*** Begin section ***

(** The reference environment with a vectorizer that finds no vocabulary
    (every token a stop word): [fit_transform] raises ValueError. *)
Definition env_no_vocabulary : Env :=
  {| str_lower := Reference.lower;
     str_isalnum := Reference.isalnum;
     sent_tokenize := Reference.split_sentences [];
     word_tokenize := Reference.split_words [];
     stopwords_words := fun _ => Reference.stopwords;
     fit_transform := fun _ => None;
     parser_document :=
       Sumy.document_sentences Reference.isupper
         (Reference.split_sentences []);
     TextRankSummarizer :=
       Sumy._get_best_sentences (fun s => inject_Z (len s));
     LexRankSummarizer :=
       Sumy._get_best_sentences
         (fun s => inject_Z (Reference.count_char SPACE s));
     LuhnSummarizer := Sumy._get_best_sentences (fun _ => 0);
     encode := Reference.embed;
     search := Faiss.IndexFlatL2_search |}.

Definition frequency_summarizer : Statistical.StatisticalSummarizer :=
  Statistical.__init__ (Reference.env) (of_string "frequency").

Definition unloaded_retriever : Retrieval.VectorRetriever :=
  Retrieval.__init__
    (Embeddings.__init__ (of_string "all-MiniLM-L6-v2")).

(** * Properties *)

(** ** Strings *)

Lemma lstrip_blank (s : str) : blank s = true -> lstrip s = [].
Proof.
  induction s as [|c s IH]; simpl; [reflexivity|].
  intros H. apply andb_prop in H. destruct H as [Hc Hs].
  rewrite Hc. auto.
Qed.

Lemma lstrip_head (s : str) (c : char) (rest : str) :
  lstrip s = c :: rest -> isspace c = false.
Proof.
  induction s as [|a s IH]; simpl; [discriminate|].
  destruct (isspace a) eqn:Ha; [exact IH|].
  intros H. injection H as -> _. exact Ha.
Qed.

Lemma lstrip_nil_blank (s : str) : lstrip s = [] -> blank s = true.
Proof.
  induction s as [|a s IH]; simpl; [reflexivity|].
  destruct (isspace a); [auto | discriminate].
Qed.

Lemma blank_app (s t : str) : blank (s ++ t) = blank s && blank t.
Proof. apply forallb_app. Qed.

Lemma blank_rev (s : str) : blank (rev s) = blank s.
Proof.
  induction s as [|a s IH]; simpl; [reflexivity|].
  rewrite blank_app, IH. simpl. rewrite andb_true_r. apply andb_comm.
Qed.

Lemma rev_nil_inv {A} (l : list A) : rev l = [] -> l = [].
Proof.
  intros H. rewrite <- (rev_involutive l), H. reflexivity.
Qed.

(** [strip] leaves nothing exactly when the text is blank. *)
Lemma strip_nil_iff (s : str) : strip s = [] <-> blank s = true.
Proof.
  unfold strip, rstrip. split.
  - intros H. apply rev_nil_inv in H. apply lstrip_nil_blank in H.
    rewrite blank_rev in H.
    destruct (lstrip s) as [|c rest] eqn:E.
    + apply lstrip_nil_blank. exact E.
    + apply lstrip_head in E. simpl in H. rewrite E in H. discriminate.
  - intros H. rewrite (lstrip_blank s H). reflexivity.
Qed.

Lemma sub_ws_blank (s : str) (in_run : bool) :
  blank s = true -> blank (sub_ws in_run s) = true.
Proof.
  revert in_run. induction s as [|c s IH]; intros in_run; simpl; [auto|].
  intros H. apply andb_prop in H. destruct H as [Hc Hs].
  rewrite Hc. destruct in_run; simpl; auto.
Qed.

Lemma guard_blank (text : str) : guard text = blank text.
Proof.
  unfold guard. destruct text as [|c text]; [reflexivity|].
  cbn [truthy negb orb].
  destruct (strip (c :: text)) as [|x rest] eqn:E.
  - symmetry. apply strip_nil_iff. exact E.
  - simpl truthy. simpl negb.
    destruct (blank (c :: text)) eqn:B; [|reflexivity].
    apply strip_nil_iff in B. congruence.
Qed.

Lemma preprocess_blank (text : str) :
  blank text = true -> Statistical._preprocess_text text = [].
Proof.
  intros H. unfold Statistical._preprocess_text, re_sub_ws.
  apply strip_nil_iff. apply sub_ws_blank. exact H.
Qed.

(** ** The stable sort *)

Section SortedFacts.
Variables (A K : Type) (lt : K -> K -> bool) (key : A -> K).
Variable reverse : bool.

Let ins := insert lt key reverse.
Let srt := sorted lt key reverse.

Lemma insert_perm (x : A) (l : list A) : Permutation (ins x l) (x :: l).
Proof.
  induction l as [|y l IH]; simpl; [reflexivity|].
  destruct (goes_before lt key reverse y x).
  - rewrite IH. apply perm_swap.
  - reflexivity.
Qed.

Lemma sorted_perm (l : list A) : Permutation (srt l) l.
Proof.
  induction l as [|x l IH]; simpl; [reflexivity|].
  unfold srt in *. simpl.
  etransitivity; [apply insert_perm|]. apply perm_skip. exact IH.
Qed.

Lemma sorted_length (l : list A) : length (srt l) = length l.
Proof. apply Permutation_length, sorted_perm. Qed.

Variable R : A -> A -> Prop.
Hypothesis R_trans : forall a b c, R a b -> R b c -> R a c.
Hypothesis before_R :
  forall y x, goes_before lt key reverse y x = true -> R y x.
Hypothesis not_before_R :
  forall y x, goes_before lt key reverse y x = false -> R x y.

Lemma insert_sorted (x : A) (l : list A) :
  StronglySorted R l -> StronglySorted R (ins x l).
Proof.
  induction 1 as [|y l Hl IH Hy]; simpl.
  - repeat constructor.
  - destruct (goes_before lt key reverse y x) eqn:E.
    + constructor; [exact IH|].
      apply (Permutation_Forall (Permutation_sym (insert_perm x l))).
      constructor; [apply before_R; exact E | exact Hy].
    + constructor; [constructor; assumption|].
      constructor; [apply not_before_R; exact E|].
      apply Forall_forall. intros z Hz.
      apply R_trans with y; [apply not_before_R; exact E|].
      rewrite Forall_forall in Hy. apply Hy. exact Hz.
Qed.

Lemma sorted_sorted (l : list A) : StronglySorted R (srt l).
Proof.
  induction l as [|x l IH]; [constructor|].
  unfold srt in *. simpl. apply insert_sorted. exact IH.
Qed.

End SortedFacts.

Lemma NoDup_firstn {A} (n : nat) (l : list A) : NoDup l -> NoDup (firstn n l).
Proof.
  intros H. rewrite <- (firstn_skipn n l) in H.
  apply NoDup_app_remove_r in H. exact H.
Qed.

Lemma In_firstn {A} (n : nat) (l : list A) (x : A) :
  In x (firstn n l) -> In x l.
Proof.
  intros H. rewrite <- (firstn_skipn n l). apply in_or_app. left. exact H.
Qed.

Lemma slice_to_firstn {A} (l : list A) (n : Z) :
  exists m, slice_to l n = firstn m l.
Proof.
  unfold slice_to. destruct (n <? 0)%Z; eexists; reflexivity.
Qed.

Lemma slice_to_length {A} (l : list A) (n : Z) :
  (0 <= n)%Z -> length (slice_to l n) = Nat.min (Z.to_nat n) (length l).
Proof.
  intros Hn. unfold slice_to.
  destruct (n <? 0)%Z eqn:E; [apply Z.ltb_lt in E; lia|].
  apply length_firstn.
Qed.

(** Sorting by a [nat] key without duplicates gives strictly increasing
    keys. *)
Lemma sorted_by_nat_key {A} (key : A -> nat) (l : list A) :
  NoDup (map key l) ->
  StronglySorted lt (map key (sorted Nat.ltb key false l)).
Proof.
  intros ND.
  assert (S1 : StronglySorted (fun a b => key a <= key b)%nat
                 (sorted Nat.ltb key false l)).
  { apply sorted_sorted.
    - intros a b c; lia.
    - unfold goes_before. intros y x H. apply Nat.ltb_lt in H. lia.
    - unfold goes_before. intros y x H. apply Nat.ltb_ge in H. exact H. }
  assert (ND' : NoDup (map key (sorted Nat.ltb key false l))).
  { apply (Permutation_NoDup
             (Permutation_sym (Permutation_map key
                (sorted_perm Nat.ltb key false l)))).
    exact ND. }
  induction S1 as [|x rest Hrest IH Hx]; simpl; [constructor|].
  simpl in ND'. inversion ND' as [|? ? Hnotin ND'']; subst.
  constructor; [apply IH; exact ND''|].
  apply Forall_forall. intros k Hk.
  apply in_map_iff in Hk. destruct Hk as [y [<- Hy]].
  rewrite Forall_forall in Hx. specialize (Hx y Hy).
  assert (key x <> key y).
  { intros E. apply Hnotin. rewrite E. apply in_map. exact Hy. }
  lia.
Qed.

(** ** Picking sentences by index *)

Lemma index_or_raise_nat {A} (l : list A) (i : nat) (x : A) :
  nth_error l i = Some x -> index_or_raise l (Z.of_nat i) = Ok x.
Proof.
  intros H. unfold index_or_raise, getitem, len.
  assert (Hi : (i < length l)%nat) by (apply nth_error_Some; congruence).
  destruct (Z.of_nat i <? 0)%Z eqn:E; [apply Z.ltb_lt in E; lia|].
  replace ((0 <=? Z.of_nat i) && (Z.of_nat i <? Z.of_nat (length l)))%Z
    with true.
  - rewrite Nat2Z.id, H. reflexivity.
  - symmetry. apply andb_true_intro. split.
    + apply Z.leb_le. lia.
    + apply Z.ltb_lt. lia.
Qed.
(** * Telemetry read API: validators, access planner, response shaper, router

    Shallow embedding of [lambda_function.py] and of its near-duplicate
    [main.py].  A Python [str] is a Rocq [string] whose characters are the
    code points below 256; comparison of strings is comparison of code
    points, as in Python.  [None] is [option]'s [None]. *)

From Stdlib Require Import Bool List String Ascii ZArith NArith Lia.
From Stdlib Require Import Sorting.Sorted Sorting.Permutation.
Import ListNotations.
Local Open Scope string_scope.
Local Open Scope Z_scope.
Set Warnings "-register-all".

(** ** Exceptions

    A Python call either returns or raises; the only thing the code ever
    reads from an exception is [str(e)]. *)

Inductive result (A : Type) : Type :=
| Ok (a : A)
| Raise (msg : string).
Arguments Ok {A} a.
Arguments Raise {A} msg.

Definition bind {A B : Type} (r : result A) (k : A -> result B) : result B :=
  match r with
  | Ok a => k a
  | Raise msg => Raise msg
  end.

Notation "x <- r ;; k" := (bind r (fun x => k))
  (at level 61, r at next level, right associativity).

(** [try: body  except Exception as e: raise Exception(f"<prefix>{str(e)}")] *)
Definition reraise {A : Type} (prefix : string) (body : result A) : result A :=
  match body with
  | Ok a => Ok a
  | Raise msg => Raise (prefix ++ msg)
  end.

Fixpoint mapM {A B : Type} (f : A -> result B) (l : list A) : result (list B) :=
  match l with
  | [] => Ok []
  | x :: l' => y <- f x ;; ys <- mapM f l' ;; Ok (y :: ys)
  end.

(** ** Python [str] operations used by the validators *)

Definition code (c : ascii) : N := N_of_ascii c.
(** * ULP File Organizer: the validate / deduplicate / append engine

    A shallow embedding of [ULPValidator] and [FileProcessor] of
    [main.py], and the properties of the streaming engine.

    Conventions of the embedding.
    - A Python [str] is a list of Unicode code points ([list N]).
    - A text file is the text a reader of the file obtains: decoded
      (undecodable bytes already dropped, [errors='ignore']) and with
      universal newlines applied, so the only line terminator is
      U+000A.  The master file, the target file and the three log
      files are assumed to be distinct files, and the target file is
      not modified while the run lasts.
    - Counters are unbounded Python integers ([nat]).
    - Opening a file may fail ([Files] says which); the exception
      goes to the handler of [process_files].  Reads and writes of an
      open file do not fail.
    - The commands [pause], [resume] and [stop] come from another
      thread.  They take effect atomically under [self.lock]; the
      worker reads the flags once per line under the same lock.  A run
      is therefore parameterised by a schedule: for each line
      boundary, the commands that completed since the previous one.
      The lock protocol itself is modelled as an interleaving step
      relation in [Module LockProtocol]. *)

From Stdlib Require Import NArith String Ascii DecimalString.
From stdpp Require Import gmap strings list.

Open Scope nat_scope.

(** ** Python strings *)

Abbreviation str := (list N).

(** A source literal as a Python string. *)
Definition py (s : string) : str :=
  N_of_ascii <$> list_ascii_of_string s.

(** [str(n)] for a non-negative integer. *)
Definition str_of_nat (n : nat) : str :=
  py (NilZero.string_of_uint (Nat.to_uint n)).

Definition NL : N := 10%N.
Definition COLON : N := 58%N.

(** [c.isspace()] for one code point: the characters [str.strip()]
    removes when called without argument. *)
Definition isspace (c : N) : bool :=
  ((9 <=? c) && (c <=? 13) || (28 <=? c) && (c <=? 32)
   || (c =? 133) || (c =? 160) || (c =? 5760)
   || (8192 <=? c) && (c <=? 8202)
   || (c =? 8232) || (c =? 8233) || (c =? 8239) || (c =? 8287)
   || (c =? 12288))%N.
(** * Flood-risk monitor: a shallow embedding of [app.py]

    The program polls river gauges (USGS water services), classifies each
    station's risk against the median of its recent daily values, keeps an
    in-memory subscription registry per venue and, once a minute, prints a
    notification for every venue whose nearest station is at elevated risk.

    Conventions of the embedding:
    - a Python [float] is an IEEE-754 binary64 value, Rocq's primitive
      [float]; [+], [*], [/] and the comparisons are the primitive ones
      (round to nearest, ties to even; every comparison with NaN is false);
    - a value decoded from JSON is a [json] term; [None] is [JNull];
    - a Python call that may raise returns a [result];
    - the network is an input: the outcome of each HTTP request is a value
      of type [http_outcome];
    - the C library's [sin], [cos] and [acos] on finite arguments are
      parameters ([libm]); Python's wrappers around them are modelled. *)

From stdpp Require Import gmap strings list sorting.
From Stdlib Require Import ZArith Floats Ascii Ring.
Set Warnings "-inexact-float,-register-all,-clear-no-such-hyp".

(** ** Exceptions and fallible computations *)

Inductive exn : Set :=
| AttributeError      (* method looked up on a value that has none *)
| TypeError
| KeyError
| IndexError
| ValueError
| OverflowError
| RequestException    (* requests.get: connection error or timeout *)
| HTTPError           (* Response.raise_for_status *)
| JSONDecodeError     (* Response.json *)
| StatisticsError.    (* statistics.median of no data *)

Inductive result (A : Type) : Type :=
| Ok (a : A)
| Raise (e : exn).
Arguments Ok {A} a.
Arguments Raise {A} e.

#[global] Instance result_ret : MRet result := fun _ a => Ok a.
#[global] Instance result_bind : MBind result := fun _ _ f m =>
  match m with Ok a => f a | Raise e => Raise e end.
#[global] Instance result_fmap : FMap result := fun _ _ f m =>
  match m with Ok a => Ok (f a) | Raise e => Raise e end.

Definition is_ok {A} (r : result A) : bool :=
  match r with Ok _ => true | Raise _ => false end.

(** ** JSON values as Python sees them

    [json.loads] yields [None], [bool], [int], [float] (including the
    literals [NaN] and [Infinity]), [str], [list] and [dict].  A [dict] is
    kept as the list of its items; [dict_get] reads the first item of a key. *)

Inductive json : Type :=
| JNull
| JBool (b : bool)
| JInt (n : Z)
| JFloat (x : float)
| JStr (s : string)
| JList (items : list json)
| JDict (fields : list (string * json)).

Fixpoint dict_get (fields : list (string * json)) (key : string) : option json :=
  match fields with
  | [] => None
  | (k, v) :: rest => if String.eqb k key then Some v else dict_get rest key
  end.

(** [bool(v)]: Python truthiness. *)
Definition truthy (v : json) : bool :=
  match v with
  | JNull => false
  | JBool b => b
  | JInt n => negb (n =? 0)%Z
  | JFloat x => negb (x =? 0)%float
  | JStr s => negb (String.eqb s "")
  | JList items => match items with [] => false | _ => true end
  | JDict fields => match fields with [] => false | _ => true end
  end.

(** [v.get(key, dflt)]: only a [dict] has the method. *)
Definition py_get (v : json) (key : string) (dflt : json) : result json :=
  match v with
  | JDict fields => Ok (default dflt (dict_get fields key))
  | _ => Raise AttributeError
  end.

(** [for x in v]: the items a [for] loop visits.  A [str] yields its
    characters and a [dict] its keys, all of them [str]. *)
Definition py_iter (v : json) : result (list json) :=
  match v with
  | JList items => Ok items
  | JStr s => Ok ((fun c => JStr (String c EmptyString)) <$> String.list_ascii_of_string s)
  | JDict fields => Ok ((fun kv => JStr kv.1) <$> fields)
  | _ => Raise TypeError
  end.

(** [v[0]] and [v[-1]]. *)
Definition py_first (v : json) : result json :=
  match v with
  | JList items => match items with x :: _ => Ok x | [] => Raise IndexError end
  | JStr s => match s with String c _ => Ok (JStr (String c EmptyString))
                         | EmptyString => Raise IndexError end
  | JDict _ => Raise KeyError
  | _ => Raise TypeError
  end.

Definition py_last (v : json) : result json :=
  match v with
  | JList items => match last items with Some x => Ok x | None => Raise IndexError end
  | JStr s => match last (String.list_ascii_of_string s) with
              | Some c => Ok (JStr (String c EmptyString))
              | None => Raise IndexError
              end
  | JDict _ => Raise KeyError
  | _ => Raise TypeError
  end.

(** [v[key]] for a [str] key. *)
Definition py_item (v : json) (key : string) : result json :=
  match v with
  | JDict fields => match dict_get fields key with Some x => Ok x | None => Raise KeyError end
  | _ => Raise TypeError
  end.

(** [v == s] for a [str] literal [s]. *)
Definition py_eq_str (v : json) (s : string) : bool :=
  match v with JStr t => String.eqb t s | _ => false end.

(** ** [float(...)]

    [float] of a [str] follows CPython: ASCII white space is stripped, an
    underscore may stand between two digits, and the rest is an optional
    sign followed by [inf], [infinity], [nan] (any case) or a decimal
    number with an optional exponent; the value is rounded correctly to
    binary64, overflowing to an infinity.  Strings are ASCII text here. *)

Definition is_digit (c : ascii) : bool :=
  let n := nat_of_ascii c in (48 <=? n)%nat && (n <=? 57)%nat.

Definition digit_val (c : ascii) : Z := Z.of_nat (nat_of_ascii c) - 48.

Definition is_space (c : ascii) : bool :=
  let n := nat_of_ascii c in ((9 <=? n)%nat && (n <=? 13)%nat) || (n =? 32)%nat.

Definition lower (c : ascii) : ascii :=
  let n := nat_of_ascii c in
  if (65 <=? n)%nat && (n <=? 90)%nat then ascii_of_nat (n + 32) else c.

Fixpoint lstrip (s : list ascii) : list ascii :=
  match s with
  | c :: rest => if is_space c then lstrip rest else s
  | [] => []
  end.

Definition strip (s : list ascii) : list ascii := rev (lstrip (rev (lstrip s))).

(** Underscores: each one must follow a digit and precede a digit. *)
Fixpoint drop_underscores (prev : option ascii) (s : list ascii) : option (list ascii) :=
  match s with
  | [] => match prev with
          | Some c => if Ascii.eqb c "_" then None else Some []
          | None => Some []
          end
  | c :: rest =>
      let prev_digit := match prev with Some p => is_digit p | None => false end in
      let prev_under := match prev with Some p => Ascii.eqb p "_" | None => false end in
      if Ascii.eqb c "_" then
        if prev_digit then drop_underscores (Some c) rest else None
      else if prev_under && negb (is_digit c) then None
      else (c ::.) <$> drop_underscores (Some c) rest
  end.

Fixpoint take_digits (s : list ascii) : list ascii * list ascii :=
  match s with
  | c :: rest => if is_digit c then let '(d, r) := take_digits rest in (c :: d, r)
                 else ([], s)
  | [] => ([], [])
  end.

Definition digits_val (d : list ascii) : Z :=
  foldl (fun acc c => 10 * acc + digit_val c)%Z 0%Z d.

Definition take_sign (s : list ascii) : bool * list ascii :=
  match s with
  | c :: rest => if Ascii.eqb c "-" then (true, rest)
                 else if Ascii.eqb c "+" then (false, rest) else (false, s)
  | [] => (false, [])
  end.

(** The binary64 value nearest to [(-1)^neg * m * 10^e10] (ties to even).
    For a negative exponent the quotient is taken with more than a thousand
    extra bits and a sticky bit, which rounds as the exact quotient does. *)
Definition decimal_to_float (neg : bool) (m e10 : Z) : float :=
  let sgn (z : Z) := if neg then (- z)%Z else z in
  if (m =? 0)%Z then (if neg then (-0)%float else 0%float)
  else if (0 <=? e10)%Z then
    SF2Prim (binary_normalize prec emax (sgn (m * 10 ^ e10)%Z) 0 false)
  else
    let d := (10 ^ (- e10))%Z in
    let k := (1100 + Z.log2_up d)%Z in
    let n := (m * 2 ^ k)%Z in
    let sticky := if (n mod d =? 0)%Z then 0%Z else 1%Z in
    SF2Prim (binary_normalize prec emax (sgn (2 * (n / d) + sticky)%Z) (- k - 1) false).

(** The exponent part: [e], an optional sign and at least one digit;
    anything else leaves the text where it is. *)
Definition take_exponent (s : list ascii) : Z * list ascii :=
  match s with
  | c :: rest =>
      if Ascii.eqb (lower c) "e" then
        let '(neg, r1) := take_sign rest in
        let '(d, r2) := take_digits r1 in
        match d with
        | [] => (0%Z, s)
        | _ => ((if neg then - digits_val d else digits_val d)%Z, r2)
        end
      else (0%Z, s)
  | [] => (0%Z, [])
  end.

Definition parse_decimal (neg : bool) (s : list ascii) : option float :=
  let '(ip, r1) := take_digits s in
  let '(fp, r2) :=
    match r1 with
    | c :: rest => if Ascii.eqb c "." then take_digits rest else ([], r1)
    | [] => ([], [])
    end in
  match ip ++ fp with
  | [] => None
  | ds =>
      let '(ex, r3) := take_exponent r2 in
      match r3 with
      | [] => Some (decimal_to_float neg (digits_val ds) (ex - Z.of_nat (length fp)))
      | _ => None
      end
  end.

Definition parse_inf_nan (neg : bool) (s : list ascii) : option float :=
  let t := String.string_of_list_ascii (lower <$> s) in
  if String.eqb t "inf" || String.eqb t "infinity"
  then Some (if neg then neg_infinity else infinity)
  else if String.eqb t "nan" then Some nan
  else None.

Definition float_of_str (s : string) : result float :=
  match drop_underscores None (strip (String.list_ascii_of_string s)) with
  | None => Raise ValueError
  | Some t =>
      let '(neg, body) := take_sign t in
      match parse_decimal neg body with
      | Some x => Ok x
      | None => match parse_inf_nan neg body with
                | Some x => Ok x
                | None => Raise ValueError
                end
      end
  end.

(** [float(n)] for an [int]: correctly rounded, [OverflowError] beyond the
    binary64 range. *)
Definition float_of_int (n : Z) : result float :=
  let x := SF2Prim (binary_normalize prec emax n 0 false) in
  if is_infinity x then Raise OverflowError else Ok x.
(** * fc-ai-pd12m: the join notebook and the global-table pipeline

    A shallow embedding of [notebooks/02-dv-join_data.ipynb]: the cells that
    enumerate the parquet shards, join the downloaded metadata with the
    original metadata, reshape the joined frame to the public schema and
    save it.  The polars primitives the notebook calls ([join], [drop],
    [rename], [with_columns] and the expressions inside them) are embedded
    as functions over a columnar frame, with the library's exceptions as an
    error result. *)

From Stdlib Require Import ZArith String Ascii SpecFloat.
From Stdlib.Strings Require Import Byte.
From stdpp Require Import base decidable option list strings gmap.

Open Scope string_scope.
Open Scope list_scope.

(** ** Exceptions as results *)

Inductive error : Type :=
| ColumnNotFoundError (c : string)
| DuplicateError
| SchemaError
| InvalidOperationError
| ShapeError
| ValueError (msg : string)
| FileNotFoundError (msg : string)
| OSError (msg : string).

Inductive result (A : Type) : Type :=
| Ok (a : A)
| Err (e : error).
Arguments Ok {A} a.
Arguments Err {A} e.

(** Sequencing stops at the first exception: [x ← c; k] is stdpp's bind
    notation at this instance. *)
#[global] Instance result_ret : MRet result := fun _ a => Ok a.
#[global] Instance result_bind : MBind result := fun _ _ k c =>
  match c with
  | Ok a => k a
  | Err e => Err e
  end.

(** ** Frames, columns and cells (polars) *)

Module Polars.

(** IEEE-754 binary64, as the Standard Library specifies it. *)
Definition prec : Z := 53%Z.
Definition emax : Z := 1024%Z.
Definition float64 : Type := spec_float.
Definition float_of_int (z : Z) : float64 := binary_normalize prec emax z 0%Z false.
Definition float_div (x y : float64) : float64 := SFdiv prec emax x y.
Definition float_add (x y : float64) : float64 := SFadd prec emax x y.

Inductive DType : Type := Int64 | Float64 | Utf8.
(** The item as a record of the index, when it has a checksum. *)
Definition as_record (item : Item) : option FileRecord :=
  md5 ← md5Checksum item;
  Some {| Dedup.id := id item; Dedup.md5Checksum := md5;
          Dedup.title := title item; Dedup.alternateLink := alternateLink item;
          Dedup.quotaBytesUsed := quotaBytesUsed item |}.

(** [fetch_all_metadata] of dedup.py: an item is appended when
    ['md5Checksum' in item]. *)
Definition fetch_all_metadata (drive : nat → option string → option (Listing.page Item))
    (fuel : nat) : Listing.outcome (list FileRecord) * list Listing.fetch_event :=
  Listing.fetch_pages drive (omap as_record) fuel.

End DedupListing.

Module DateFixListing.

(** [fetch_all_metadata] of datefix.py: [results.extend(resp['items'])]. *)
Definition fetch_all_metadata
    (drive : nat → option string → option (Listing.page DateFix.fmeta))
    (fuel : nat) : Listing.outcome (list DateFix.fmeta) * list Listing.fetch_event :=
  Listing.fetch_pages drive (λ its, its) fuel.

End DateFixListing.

*** End section ***

INSTRUCTIONS FOR THE TASK => For each line in the records that holds "only", show that line as it stands.

RESPONSE BOX =>
    A Python call either returns or raises; the only thing the code ever
      universal newlines applied, so the only line terminator is
(** [v.get(key, dflt)]: only a [dict] has the method. *)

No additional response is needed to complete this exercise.